__SUPPLIED ENTRIES__:

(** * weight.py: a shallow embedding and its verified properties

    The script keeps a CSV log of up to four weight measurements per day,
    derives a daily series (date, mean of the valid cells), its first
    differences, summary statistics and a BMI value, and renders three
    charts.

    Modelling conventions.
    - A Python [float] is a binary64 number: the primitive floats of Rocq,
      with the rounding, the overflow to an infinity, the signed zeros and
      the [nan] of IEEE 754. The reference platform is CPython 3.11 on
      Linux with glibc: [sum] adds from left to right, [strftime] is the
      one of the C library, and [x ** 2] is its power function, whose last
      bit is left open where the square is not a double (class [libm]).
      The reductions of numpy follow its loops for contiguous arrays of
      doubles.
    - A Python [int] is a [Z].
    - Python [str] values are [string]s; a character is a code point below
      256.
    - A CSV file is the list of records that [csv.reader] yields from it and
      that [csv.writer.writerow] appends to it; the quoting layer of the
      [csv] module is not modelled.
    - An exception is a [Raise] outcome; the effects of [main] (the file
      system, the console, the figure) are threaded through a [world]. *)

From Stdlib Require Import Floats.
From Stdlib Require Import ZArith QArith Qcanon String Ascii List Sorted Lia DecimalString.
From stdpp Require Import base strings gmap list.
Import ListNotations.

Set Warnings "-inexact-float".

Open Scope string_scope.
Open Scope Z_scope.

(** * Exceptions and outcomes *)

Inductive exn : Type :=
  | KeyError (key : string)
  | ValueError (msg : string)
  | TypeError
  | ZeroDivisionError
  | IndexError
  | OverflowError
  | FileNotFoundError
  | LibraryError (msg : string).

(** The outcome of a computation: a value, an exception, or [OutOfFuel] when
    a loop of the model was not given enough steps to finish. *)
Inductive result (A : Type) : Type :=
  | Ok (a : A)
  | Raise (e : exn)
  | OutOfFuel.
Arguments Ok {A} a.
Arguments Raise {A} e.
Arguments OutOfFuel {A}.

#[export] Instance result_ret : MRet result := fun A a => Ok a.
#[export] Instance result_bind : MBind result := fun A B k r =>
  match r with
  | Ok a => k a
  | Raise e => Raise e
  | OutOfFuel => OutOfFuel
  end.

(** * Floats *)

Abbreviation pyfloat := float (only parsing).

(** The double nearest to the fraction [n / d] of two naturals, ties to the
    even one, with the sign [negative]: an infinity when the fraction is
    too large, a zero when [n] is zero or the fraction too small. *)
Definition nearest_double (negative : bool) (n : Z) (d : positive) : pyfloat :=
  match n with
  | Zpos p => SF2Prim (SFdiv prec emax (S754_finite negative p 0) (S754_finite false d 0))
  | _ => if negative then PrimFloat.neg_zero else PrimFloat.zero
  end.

--

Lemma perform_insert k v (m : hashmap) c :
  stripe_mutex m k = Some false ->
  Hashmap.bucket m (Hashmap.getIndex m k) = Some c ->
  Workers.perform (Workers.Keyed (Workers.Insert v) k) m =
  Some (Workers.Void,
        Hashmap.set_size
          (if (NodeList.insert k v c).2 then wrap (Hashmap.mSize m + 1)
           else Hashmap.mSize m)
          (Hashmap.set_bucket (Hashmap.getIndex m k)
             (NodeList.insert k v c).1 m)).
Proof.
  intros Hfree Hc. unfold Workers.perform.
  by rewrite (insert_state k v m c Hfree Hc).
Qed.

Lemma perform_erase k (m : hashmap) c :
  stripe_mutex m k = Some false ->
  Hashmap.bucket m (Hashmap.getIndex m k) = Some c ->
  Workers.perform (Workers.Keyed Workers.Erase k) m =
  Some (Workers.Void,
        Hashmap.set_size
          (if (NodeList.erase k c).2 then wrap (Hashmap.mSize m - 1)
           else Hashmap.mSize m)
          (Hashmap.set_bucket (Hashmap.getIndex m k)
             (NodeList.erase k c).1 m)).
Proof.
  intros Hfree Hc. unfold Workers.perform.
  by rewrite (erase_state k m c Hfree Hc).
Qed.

__ASSIGNMENT__: Set down exactly the lines of the data above, beginning with the line that has "differences, summary statistics" and ending with the line that has "Linux with glibc: [sum]", and no others.

__EXERCISE OUTPUT__:
    differences, summary statistics and a BMI value, and renders three
    charts.

    Modelling conventions.
    - A Python [float] is a binary64 number: the primitive floats of Rocq,
      with the rounding, the overflow to an infinity, the signed zeros and
      the [nan] of IEEE 754. The reference platform is CPython 3.11 on
      Linux with glibc: [sum] adds from left to right, [strftime] is the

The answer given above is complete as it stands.